● **What you are asked to do**: Reply with one number: the count of lines in the records below that hold "apply".

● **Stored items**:

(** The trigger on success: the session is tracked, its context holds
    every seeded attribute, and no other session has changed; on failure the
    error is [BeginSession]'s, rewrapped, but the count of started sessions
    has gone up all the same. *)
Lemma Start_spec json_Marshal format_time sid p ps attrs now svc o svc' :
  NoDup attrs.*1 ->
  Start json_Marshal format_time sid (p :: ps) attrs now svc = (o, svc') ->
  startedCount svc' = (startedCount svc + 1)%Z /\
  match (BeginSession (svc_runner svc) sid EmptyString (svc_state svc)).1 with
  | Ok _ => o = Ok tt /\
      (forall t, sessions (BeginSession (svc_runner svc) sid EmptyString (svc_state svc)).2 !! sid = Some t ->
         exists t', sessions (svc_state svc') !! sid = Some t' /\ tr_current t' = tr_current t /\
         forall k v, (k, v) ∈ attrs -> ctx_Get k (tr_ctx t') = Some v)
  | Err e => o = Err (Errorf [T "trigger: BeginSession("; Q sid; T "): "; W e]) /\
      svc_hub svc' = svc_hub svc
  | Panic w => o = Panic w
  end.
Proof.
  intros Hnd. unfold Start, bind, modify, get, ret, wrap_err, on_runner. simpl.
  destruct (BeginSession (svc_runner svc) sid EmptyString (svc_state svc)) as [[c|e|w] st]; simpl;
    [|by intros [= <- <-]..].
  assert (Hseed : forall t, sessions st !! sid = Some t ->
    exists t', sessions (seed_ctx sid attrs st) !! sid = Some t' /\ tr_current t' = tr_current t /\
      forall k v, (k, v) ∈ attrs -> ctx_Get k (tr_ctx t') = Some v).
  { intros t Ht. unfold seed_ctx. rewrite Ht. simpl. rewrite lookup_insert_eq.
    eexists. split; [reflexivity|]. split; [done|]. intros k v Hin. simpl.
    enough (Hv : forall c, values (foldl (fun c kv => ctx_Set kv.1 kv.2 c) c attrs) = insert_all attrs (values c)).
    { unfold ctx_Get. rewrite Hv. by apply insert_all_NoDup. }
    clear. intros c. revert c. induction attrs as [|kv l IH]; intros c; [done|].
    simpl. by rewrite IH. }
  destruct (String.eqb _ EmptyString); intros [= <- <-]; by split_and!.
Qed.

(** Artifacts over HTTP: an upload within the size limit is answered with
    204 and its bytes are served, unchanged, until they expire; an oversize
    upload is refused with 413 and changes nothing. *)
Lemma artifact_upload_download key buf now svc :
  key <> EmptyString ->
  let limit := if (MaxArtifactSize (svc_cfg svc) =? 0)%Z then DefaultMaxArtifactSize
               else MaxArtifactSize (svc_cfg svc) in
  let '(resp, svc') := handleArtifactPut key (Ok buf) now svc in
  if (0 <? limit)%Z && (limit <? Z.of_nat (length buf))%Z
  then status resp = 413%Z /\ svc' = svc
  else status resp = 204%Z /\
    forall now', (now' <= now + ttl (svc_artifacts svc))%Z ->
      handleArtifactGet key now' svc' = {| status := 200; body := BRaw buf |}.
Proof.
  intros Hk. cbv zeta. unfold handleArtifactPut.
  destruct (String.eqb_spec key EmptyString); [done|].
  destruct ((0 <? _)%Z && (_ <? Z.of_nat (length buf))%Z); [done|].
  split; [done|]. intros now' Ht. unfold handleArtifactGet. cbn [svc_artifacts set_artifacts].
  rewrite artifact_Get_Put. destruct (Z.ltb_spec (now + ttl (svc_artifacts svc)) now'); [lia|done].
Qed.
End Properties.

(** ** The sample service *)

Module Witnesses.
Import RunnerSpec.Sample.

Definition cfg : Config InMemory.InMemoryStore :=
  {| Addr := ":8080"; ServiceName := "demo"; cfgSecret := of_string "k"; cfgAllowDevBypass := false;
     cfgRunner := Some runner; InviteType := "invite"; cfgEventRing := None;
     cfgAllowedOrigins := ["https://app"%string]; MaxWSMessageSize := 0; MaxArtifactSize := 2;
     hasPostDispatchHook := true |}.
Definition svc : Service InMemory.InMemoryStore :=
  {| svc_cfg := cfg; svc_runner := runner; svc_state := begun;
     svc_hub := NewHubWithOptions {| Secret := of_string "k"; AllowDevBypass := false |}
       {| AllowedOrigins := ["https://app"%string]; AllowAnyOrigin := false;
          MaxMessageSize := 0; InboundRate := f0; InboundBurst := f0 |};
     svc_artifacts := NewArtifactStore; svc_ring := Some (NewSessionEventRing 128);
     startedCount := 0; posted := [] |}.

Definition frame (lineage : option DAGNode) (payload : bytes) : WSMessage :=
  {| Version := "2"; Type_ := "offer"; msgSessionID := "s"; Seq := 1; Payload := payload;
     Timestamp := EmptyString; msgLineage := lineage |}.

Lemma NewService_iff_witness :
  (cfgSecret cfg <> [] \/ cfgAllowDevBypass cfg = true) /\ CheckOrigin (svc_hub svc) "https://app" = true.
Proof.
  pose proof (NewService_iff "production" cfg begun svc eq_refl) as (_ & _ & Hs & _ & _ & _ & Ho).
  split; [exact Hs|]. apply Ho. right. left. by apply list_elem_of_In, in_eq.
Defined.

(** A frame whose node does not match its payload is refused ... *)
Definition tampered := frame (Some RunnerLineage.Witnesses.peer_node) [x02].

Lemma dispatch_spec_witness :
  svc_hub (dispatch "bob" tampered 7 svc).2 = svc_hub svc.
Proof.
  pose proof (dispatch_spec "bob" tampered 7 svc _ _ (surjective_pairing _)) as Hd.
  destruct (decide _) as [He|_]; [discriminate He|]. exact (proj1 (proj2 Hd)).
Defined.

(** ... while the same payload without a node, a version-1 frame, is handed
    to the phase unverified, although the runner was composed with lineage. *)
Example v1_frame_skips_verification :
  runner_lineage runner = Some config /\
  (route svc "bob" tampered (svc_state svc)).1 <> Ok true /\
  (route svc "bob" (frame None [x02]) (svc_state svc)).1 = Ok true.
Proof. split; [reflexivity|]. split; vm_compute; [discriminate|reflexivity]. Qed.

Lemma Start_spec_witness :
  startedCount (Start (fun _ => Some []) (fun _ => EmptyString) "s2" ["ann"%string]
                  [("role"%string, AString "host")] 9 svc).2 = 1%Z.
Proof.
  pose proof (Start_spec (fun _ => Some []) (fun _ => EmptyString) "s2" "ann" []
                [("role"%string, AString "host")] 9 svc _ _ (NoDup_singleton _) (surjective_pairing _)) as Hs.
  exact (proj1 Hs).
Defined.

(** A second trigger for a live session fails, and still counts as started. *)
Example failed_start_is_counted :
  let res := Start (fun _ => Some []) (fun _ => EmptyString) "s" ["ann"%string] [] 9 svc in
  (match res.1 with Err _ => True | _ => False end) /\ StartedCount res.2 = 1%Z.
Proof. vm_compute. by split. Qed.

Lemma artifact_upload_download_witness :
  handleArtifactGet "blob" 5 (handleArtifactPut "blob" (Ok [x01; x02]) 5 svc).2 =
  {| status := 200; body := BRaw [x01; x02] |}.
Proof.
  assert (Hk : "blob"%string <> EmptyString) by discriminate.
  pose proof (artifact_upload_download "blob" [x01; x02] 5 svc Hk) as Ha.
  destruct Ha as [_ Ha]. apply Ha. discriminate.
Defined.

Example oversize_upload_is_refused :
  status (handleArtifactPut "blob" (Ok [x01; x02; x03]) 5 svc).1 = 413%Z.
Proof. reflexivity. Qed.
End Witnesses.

● **Answer to this exercise**: 3